ABSTRACTThe secretory pathway is responsible for the transport of newly synthesized transmembrane proteins from the endoplasmic reticulum to their destinations via the Golgi/trans-Golgi network (TGN). Cargo proteins at each station are actively sorted by specific sorting signals on the cargo and the corresponding coat complexes. Here, we used the Arabidopsis regulator of G-protein signaling (AtRGS1), which contains an N-terminal potentially sensing glucose seven-transmembrane domain and a C-terminal RGS domain, as a model to uncover sorting motifs required for its cell surface expression.
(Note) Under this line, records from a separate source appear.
Lemma matching_subject room everyone contained s :
  room <> ∅ -> s ∈ matching room everyone contained -> subject_scope s.
Proof.
  intros Hroom Hs; apply matching_elem in Hs; [|done].
  destruct (set_choose_L room Hroom) as [x Hx]; rewrite <- Hs in Hx; apply readers_elem in Hx as (a & _ & _ & Ha).
  apply ScopesToSearch_elem in Ha as [[_ ->]|[->|(c & r & _ & _ & _ & ->)]];
    [right; eexists; by left|by left|right; eexists; by right].
Qed.

Lemma matching_NoDup room everyone contained : NoDup (matching room everyone contained).
Proof.
  unfold matching; assert (Hnd : NoDup (visit (readersByScope everyone contained)).*1).
  { rewrite visit_perm; apply NoDup_fst_map_to_list. }
  eapply sublist_NoDup; [exact Hnd|]; apply fmap_sublist, sublist_filter.
Qed.

Lemma LayersReadByExactly_sorted room everyone contained :
  sorted_by layer_before (LayersReadByExactly visit room everyone contained).
Proof.
  unfold LayersReadByExactly; cbv zeta; case_bool_decide as Hroom; [constructor|].
  fold (matching (list_to_set room) everyone contained); case_bool_decide; [repeat constructor|].
  apply (stable_sort_sorted layer_before layer_before_trans id).
  - rewrite list_fmap_id; apply matching_NoDup.
  - intros x y Hx%matching_subject Hy%matching_subject Hne; [by apply layer_before_total|done..].
Qed.

Lemma LayersReadByExactly_elem room everyone contained s :
  s ∈ LayersReadByExactly visit room everyone contained <->
  room <> [] /\ readers everyone contained s = list_to_set room /\
  (readers everyone contained WorkspaceScope = list_to_set room -> s = WorkspaceScope).
Proof.
  unfold LayersReadByExactly; cbv zeta.
  assert (Hempty : list_to_set (C := gset string) room = ∅ <-> room = []).
  { split; [|by intros ->]; destruct room as [|x room]; [done|]; intros He; exfalso.
    by apply (singleton_union_not_empty x (list_to_set room)). }
  case_bool_decide as Hroom; [split; [by intros ?%elem_of_nil|by intros [Hne _]; tauto]|].
  fold (matching (list_to_set room) everyone contained); case_bool_decide as Hw.
  - apply matching_elem in Hw; [|done]; rewrite list_elem_of_singleton; split; [intros ->; split_and!; tauto|tauto].
  - rewrite stable_sort_perm, matching_elem by done; rewrite matching_elem in Hw by done; tauto.
Qed.

End room.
Expression of wild-type and truncated or mutated AtRGS1 fluorescent fusion proteins identified two cysteine residues in the extracellular N-terminus that are essential for endoplasmic reticulum exit and/or correct folding of AtRGS1. The linker between the seven-transmembrane and RGS domains contains an endoplasmic reticulum export signal, whereas the C-terminus is dispensable for the plasma membrane expression of AtRGS1. Interestingly, deletion of the RGS domain results in Golgi/TGN localization of the truncated AtRGS1. Further analysis using site-directed mutagenesis showed that a tyrosine-based motif embedded in the RGS domain is essential for Golgi/TGN export of AtRGS1. These results reveal a new role for the RGS domain in regulating AtRGS1 trafficking from the Golgi/TGN to the plasma membrane and explain the interaction between the seven-transmembrane and RGS domains.SUMMARYAtRGS1 is a unique protein in the system of G-protein signaling, which contains two functionally opposite domains: 7TM and RGS. Our data revealed a novel role of the RGS domain in regulating AtRGS1 trafficking from the trans-Golgi network (TGN) to plasma membrane.